[[ Input material, beginning ]]

Lemma recovery_pipeline_witness :
  exists o k s, parse_options loss_arguments = Run o /\ nsteps (good_step o) k (initial o) s /\ mn s = MEnd /\
    bitstream_file (fl s) = [2; 3] /\ reference_file (fl s) = [1; 2; 3] /\ requested_gates_passed o s = true /\ (k <= 130 * 3 + 67)%nat.
Proof.
  destruct (parse_options loss_arguments) as [o| |] eqn:E; [|vm_compute in E; discriminate E..].
  set (w := schedule_of o 457 (initial o)).
  destruct (drive o w (initial o)) as [s|] eqn:Ed; [|subst w; vm_compute in E; injection E as <-; vm_compute in Ed; discriminate Ed].
  exists o, (length w), s. pose proof (drive_good o w _ _ Ed) as Hg.
  destruct (recovery_pipeline loss_arguments o (length w) s E (nsteps_mono _ _ _ _ _ (good_call_step o) Hg)) as [Hp Hend].
  assert (main_step o good_answer s = None /\ Z.to_nat (frame_count o) = 3%nat /\ mn s = MEnd) as (_ & Hn & Hm)
    by (subst w; clear Hg Hp Hend; vm_compute in E; injection E as <-; vm_compute in Ed; injection Ed as <-; by split_and!).
  destruct (pr_end _ _ _ _ Hp Hm) as (Hf & Hgates & _). rewrite Hn in Hf. split_and!; try done.
  - subst w. clear Hg Hp Hend Hf Hgates. vm_compute in E. injection E as <-. vm_compute in Ed. by injection Ed as <-.
  - subst w. clear Hg Hp Hend Hf Hgates. vm_compute in E. injection E as <-. vm_compute in Ed. by injection Ed as <-.
  - pose proof (pr_bound _ _ _ _ Hp). lia.
Defined.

[[ Input material, end ]]

◆ Exercise prompt: Everything from the line containing "destruct (recovery_pipeline loss_arguments" through the final line of the entries is to be written out exactly. No other lines belong in the answer.

◆ Written answer:
  destruct (recovery_pipeline loss_arguments o (length w) s E (nsteps_mono _ _ _ _ _ (good_call_step o) Hg)) as [Hp Hend].
  assert (main_step o good_answer s = None /\ Z.to_nat (frame_count o) = 3%nat /\ mn s = MEnd) as (_ & Hn & Hm)
    by (subst w; clear Hg Hp Hend; vm_compute in E; injection E as <-; vm_compute in Ed; injection Ed as <-; by split_and!).
  destruct (pr_end _ _ _ _ Hp Hm) as (Hf & Hgates & _). rewrite Hn in Hf. split_and!; try done.
  - subst w. clear Hg Hp Hend Hf Hgates. vm_compute in E. injection E as <-. vm_compute in Ed. by injection Ed as <-.
  - subst w. clear Hg Hp Hend Hf Hgates. vm_compute in E. injection E as <-. vm_compute in Ed. by injection Ed as <-.
  - pose proof (pr_bound _ _ _ _ Hp). lia.
Defined.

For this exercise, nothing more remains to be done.